实验原理
293细胞简介
293FT细胞系非常适应用于慢病毒的生产。该细胞系是由293F细胞系培育而来的,293FT能稳定地表达SV40大T抗原(来源于 pCMVSPORT6TAg.neo plasmid)。此细胞表达SV40大T抗原是由CMV启动子控制。
293FT细胞的培养基:
- DMEM(高糖);
- 10%FBS(不能热灭活);
- 0.1 mM MEM Non-Essential Amino Acids (NEAA);
- 6 mM L-glutamine;
- 1 mM MEM Sodium Pyruvate;
- 1% Pen-Strep (optional)
293FT细胞的冻存
90% 完全培养基+10% DMSO(实验室通常是用90%FBS+10% DMSO)
实验材料
293FT细胞,PSPAx2;PMD2G;目的质粒
实验流程
- 第1天:用无抗生素DMEM+10% FBS血清铺板293FT细胞(6孔板),细胞接种数量约为5X10e5,确保第2天细胞密度达到80-90%的融合。
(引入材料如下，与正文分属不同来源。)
Lemma slob_take_ok : exists s', slob_take n p c 0 0 s = Ok (c, s') /\ taken_to s s' ((p, up) :: (c, uc) :: R) ((p, up) :: left_of c uc n ++ R) c n.
Proof.
  pose proof (rg_sound _ _ _ Rg) as Hs. pose proof (ring_nodup _ _ _ Rg) as Hnd. cbn in Hnd. apply NoDup_cons in Hnd as [HpN Hnd]. apply NoDup_cons in Hnd as [HcN _]. apply not_elem_of_cons in HpN as [Hpc HpR].
  destruct (rg_chain _ _ _ Rg) as (_ & n1 & Hp & Hc1 & n2 & Hc & HcR). subst n1. pose proof (Forall_inv Hs) as Hsp. pose proof (Forall_inv_tail Hs) as Hs'. pose proof (Forall_inv_tail Hs') as HsR. pose proof (chain_first _ _ _ _ HcR) as Hn2.
  unfold slob_take. change (negb (0 =? 0)) with false. cbv iota. rewrite (bind_step _ _ s (p, c) s) by done. rewrite (bind_step _ _ _ _ _ (cell_ok s c _ Hc)). cbn [units next].
  destruct (Z.eqb_spec uc n) as [E|E].
  - rewrite (bind_step _ _ _ _ _ (set_next_ok s p up c n2 Hp)), bind_modify. eexists. split; [reflexivity|]. assert (El : left_of c uc n = []) by (unfold left_of; by rewrite decide_True). split; cbn [cells slobfree set_cells set_slobfree rest bigblocks offers freed].
    + split; [|done|apply take_rot|rewrite El; by constructor]. rewrite El. split; [done|]. exists n2. split; [by rewrite lookup_insert_eq|]. eapply chain_frame; [|exact HcR]. intros a Ha. rewrite lookup_insert_ne; [done|]. by intros ->.
    + intros q Hq. exists (c, uc). split; [right; by left|]. by rewrite E.
    + apply take_covers.
    + exists n2. rewrite lookup_insert_ne by done. by rewrite Hc, E.
    + intros a Ha. rewrite lookup_insert_ne; [done|]. intros <-. apply Ha. apply (covers_addr _ (p, up)); [done|by left].
    + done.
    + intros q Hq Hlt. rewrite El. apply elem_of_cons in Hq as [->|[->|Hq]%elem_of_cons]; [by left|cbn in Hlt; lia|by right].
    + right. by left.
  - set (r := c + SLOB_UNIT * n). assert (El : left_of c uc n = [(r, uc - n)]) by (unfold left_of; by rewrite decide_False).
    assert (HrL : forall y, y ∈ (p, up) :: (c, uc) :: R -> fst y <> r).
    { intros y Hy Er. rewrite Forall_forall in Hs. specialize (Hs y Hy). destruct (rot_apart _ y (c, uc) (rg_rot _ _ _ Rg) Hy ltac:(right; by left)) as [->|Hap]; unfold r in *; blia. }
    assert (Hrp : r <> p) by (intros Er; by apply (HrL (p, up) ltac:(by left))). assert (Hrc : r <> c) by (intros Er; by apply (HrL (c, uc) ltac:(right; by left))).
    assert (HrR : r ∉ R.*1) by (intros (y & Ey & Hy)%list_elem_of_fmap; apply (HrL y); [right; by right|done]).
    rewrite bind_assoc_M, (bind_step _ _ _ _ _ (set_next_ok s p up c r Hp)). set (s1 := set_cells _ s). assert (Hc1 : cells s1 !! c = Some (Slob uc n2)) by (cbn; by rewrite lookup_insert_ne).
    rewrite bind_assoc_M, (bind_step _ _ _ _ _ (cell_ok s1 c _ Hc1)). cbn [units next]. unfold put_cell, set_units. rewrite bind_assoc_M, !bind_modify. eexists. split; [reflexivity|].
    split; cbn [cells slobfree set_cells set_slobfree rest bigblocks offers freed s1].
    + split; [|done|apply take_rot|rewrite El; repeat constructor; [done|blia|done]]. rewrite El. split; [done|]. exists r. split; [by rewrite !lookup_insert_ne, lookup_insert_eq by done|]. split; [done|]. exists n2.
      split; [by rewrite lookup_insert_ne, lookup_insert_eq by done|]. eapply chain_frame; [|exact HcR]. intros a Ha. rewrite !lookup_insert_ne; [done|intros ->; done..].
    + intros q Hq. exists (c, uc). split; [right; by left|]. blia.
    + apply take_covers.
    + eexists. by rewrite lookup_insert_eq.
    + intros a Ha. rewrite !lookup_insert_ne; [done| | |]; intros <-; apply Ha.
      * apply (covers_addr _ (p, up)); [done|by left].
      * exists (c, uc). split; [right; by left|]. unfold r. blia.
      * apply (covers_addr _ (c, uc)); [done|right; by left].
    + done.
    + intros q Hq Hlt. rewrite El. apply elem_of_cons in Hq as [->|[->|Hq]%elem_of_cons]; [by left|cbn in Hlt; lia|right; by right].
    + right. by left.
Qed.
End take.

Lemma taken_perm s s' L L2 L' c n : L ≡ₚ L2 -> taken_to s s' L L' c n -> taken_to s s' L2 L' c n.
Proof.
  intros HP [H1 H2 H3 H4 H5 H6 H7 H8]. split; try done.
  - intros p Hp. rewrite <- (covers_perm _ _ p HP). by apply H2.
  - intros p. rewrite <- (covers_perm _ _ p HP). apply H3.
  - intros a Ha. apply H5. by rewrite (covers_perm _ _ a HP).
  - intros q Hq. apply H7. by rewrite HP.
  - by rewrite <- HP.
Qed.

(** The ring was walked once in vain. *)
Definition grow (k : nat) (size n : Z) : M heap Z :=
  if size =? PAGE_SIZE then mret 0
  else
    p ← __slob_get_free_pages 0;
    if p =? 0 then mret 0 else _ ← slob_free p PAGE_SIZE; cur ← gets slobfree; c ← cell cur; alloc_loop k size n 0 cur (next c).

Section walk.
Context (s : heap) (L : list blk) (size n : Z) (Rg : ring (cells s) (slobfree s) L) (Hn : 0 < n) (Hone : forall q, L = [q] -> snd q < n).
- 第2天:溶液【1】240ul OPTI-MEM+10ul lipofectamine 2000 per well (总体积 250ul)(室温下静置5min);溶液【2】OPTI-MEM+4ug质粒per well(总体积250ul);
- 将溶液【1】加入到溶液【2】(顺序不能加错),轻轻吹吸 3 - 5 次混匀,室温下静置 20 min;
- 与此同时,将6孔板中的培养基更换为无抗生素无血清的培养基,约1mL;
- 将溶液【1】和溶液【2】的混合液逐滴加入到孔中,轻轻援培养板,混匀,后将细胞放入 37℃,5%的CO2中保温5-6 小时;
- 6小时后,更换含有血清的全培养基,继续放在 37℃,5%的CO2中培养48~72h;
- 转染24h后,荧光显微镜下观察,转染效率应达到70%以上;
- 经过48小时后,收集含病毒的培养液(每个孔里包一种病毒)至1.5mL EP管中,8000rpm室温离心3分钟,然后取上清(1mL)(离心是为了清除293FT细胞,如果不离心,容易在宿主细胞中混入293FT)。
- 将6孔板中的宿主细胞的培养基吸掉1mL(原来是2mL,除去一半),将含有病毒颗粒的1mL上清加入到宿主细胞中(6孔板,宿主细胞放到6孔板中,每孔5E5细胞,细胞密度不能太高,一般20-30%)中进行感染,并同时加入10uL的polybrene(终浓度为2-5µg/ml polybrene), 充分摇匀后置于37℃温箱孵育;
- 如果目的质粒带有抗性如Ppuro,则用含嘌呤霉素抗性的培养基进行筛选,如果目的质粒带有荧光,则用FACS筛选。